The UK could be on the cusp of leaving the European Union as the latest poll shows that a majority of Britons do not believe that Prime Minister David Cameron can secure a “better deal” with the 28-nation bloc.
According to a poll on the Daily Express website, over 97% of the 1,926 people who took part in the survey said “no” when asked if Cameron would get “Britain a fair deal in the EU.”
Britain’s Conservative party pledged to deliver a simple in/out referendum by 2017 if it won the General Election this year. Now that it has, Cameron and his party are allegedly looking to push forward the vote to 2016 as business lobby groups and analysts have remarked that the uncertainty over Britain’s membership will have an adverse affect on the economy.

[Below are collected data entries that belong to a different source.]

(** What [_make_window_visible] keeps when it is called as its docstring
    says, with the place of the focused window on the temp screen. A pane
    starts with [vertical_scroll] 0. Let the viewport have height [V] and
    the virtual screen height [H], and let the visible height be
    [min V (H - vertical_scroll)]. If [vertical_scroll] is between 0 and
    [max 0 (H - V)] before the call and the focused window, when it is
    followed, lies within the virtual screen, then [vertical_scroll] is
    between 0 and [max 0 (H - V)] after the call. When moreover only the
    cursor is followed, [H > V] and [V >= top + bottom + 1], then for a
    cursor in row [r]
    [min (H - V) (r - V + bottom + 1) <= vertical_scroll <= max 0 (r - top)]
    after the call. *)
Theorem scrollable_pane_scroll_range (self : ScrollablePane) (V H : Z)
    (win : WritePosition) (cursor : option Point) :
  0 <= vertical_scroll self <= Z.max 0 (H - V) ->
  (keep_focused_window_visible self = true ->
   0 <= ypos win /\ ypos win + height win <= H) ->
  let self' :=
    _make_window_visible self (Z.min V (H - vertical_scroll self)) H win cursor in
  (forall offsets cursor_visible focused_window_visible max_height scrollbar arrows,
     vertical_scroll (__init__ offsets cursor_visible focused_window_visible
                        max_height scrollbar arrows) = 0)
  /\ 0 <= vertical_scroll self' <= Z.max 0 (H - V)
  /\ (forall p : Point,
        cursor = Some p ->
        keep_cursor_visible self = true ->
        keep_focused_window_visible self = false ->
        V < H ->
        top (scroll_offsets self) + bottom (scroll_offsets self) + 1 <= V ->
        Z.min (H - V) (y p - V + bottom (scroll_offsets self) + 1)
          <= vertical_scroll self'
          <= Z.max 0 (y p - top (scroll_offsets self))).
Proof.
  intros Hr Hw self'. subst self'.
  split; [reflexivity|].
  destruct self as [[t b] kc kf mh sb da vs], win as [wx wy ww wh],
    cursor as [[cx cy]|]; cbn in Hr, Hw.
  all: destruct kc, kf; try specialize (Hw eq_refl).
  all: split; [scroll_cases; lia|].
  all: intros [px py] Hp Hkc Hkf HVH Hoff; cbn in Hkc, Hkf;
    try discriminate; injection Hp as -> ->.
  scroll_cases; lia.
Qed.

This month ING’s senior economist James Knightley said that UK GDP growth in 2017 could be half a point lower, regardless of the outcome of the referendum, because the uncertainty over the referendum will cause projects and investments to be put on hold until there is a clear result.
Yesterday, French newspaper Le Monde reported that Germany and France sidestepped Cameron’s demands to renegotiate the Lisbon Treaty and instead sealed a pact to “integrate the eurozone without reopening the EU’s treaties.” The Lisbon Treaty is the successor to the European Union Constitution, which became law in 2009. It includes heightened powers for the European Commission, European Parliament and European Court of Justice. It also opened the doors for more freedom of movement between EU members and greater control from Brussels over the final say on asylum applications.
Meanwhile, anti-Brussels party UKIP, which received more votes than the Liberal Democrats and the Scottish National Party combined at the UK General Election with 3.8 million, said Cameron won’t even “get close” to securing independence or a better deal with the EU.